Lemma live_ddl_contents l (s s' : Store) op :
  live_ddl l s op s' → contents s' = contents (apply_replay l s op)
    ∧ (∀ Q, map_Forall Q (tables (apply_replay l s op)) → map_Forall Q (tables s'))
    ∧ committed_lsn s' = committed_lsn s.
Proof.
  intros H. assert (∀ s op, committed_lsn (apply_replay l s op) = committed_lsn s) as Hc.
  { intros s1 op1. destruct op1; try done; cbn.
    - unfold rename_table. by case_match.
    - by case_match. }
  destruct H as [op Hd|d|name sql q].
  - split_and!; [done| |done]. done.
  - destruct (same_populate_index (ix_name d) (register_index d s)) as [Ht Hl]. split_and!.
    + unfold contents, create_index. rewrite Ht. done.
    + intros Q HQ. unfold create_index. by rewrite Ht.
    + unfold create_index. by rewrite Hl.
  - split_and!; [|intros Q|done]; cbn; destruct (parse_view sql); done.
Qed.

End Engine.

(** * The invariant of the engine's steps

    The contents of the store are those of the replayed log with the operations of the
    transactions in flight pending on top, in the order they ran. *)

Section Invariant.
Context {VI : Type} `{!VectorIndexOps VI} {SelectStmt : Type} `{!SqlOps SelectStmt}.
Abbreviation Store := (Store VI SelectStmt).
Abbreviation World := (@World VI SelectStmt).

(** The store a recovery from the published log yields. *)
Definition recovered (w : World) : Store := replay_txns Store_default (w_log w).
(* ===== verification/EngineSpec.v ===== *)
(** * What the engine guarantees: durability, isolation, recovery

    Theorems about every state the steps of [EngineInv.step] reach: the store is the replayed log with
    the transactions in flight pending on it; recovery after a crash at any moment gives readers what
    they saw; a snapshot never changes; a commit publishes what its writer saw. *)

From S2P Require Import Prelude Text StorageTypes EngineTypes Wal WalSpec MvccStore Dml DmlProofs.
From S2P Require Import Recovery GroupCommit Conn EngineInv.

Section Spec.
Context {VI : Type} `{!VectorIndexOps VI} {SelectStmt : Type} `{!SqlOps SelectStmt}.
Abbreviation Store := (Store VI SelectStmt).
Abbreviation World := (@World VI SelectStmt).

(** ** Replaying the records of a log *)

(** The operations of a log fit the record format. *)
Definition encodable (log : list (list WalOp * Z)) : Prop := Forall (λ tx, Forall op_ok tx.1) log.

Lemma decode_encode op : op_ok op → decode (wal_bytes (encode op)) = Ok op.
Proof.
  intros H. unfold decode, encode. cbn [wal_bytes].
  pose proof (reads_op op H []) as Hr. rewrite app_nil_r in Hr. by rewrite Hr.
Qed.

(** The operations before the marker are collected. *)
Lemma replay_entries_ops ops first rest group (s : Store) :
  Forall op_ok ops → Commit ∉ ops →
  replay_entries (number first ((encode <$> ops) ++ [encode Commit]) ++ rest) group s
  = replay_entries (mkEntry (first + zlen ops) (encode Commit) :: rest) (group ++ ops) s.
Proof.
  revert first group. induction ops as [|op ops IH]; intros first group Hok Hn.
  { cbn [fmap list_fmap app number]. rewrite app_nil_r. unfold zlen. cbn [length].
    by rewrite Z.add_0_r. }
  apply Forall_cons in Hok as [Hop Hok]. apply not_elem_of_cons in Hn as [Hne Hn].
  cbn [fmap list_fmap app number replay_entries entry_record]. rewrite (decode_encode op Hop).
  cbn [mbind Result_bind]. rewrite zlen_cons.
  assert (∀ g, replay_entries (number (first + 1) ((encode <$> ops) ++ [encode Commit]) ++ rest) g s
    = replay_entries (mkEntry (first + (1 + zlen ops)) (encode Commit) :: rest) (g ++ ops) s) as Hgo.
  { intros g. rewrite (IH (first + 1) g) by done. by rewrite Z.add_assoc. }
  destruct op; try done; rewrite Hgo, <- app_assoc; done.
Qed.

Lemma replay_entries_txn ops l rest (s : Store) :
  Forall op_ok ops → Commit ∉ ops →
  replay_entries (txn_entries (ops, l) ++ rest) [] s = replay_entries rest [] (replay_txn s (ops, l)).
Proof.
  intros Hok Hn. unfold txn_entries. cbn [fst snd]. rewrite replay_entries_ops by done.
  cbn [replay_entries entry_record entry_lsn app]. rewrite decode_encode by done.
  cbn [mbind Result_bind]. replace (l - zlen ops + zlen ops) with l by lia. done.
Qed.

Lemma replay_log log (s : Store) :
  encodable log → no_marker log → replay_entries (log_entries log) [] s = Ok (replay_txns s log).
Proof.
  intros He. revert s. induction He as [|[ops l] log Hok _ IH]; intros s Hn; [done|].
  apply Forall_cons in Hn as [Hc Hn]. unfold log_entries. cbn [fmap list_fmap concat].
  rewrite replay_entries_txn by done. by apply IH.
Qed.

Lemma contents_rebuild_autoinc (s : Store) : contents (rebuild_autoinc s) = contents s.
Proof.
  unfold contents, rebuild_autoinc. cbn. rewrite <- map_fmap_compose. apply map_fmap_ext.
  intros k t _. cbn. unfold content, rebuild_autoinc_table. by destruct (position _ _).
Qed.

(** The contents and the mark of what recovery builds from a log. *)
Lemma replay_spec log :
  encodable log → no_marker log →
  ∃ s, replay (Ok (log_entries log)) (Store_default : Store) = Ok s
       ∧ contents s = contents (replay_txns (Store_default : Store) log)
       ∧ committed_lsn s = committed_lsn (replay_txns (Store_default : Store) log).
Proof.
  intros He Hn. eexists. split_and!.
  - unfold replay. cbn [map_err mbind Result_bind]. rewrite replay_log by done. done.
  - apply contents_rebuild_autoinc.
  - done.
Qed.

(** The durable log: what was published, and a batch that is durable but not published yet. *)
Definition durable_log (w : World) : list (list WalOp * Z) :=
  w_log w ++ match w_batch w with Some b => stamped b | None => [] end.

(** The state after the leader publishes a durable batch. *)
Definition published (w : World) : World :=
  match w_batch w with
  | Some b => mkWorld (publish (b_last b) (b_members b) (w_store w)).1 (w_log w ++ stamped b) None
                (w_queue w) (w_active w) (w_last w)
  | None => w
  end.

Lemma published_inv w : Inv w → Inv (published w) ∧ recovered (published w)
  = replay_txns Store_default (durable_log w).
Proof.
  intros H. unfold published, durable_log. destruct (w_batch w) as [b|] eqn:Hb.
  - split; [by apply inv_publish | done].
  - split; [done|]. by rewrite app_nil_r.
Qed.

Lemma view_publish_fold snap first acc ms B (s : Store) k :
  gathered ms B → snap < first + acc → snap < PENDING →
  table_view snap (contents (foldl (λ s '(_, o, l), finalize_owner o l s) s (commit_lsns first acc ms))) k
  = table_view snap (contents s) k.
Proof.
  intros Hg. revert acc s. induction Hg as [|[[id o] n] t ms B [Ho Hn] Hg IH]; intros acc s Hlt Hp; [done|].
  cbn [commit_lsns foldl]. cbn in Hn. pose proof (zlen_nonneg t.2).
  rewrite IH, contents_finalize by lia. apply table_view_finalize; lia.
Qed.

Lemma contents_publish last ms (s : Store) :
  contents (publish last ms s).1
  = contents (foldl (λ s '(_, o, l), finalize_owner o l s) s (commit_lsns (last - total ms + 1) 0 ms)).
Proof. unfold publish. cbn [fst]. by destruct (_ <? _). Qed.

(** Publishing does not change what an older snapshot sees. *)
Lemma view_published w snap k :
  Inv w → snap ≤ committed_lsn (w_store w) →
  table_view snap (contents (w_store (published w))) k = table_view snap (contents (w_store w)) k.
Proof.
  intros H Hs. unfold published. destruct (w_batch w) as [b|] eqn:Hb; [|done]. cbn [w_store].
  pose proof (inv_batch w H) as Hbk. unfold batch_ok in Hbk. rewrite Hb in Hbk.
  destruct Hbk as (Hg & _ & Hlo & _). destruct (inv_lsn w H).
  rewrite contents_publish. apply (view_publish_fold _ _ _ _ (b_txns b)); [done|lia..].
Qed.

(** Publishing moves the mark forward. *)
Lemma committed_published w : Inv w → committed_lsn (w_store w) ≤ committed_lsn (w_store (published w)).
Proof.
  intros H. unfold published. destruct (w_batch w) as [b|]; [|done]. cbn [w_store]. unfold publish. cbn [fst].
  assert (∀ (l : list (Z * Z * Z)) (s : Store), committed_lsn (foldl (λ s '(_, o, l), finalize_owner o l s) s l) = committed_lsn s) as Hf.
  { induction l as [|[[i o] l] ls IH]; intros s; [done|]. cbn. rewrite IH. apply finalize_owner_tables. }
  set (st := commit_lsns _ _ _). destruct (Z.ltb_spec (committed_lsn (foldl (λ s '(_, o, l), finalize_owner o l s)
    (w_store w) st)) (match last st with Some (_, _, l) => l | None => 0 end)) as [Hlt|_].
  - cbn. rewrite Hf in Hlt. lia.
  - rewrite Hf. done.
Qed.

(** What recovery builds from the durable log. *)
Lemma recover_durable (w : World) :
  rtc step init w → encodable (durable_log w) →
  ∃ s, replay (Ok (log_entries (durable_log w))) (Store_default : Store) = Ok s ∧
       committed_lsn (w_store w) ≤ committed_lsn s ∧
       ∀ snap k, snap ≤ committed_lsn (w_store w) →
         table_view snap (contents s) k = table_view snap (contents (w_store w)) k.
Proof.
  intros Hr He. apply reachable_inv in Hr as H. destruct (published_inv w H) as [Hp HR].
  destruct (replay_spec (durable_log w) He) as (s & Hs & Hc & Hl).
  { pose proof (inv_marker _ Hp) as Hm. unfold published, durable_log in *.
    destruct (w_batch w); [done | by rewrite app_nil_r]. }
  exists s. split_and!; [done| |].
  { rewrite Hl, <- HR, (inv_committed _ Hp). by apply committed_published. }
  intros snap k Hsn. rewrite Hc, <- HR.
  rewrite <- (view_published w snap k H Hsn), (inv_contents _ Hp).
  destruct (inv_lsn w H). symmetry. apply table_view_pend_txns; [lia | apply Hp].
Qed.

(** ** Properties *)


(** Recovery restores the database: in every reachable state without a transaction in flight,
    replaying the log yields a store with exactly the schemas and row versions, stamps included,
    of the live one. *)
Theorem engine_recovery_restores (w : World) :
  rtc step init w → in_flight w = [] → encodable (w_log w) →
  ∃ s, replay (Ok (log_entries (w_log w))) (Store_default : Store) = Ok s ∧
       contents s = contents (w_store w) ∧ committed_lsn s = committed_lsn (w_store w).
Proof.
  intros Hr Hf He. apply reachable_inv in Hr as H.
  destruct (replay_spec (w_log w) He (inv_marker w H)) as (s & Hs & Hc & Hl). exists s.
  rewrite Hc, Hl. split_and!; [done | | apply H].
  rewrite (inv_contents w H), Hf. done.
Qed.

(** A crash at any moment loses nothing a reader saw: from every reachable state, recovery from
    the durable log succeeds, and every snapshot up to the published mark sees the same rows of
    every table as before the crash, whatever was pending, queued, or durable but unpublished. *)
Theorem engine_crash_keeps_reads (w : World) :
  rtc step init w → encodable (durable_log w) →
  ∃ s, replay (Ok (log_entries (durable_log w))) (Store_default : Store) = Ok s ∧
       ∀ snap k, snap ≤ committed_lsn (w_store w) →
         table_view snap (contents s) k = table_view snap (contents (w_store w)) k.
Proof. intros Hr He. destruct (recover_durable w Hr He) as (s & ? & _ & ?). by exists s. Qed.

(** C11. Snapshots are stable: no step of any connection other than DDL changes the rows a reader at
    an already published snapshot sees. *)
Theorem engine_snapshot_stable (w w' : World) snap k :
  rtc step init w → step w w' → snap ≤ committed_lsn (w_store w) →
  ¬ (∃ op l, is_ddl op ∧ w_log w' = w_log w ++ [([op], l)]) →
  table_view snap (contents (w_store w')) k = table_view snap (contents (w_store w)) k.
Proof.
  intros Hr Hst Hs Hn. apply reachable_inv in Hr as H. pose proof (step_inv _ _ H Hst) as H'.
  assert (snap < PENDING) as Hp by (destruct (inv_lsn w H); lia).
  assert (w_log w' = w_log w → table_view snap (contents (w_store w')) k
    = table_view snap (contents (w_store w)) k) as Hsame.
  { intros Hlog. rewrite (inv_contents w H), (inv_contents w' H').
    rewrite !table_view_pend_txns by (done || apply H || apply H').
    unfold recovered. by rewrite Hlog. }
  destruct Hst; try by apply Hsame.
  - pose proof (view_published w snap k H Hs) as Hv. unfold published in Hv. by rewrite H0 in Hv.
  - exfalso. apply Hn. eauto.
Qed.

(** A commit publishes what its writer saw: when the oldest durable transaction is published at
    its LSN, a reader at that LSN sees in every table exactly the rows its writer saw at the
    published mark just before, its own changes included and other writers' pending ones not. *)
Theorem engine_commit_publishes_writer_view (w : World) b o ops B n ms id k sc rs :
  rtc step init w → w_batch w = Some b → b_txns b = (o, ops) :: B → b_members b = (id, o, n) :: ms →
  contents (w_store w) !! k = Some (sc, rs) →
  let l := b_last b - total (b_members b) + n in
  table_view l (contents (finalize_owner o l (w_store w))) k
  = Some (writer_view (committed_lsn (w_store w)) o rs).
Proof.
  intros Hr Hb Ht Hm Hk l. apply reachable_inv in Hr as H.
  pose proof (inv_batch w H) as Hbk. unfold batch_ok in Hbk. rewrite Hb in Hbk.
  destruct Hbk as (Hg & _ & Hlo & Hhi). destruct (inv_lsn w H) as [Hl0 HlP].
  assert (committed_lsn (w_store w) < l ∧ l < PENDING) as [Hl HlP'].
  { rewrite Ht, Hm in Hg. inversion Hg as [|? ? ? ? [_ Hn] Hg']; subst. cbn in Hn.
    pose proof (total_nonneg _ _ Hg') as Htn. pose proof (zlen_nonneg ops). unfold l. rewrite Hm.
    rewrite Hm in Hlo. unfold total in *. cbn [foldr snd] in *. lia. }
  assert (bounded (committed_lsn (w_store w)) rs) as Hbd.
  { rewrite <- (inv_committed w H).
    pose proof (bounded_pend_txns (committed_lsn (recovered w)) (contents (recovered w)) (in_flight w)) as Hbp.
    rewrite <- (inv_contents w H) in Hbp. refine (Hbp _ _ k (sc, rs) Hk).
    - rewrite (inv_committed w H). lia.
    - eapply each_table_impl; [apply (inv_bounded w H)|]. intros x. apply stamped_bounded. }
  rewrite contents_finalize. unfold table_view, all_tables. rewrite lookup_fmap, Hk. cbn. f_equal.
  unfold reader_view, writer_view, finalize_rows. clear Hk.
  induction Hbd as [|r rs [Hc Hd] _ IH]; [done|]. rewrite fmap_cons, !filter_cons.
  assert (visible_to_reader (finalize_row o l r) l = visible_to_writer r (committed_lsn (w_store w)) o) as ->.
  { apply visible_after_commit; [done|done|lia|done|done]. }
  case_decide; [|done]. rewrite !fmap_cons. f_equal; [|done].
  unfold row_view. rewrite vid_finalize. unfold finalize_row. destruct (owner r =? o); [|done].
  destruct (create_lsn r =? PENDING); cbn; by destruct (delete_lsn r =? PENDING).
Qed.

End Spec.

# # # #

— ACTIVITY —
Each line of the entries above that includes "induction" counts once; state how many such lines there are, with the number as the only answer.

— ANSWER SECTION —
5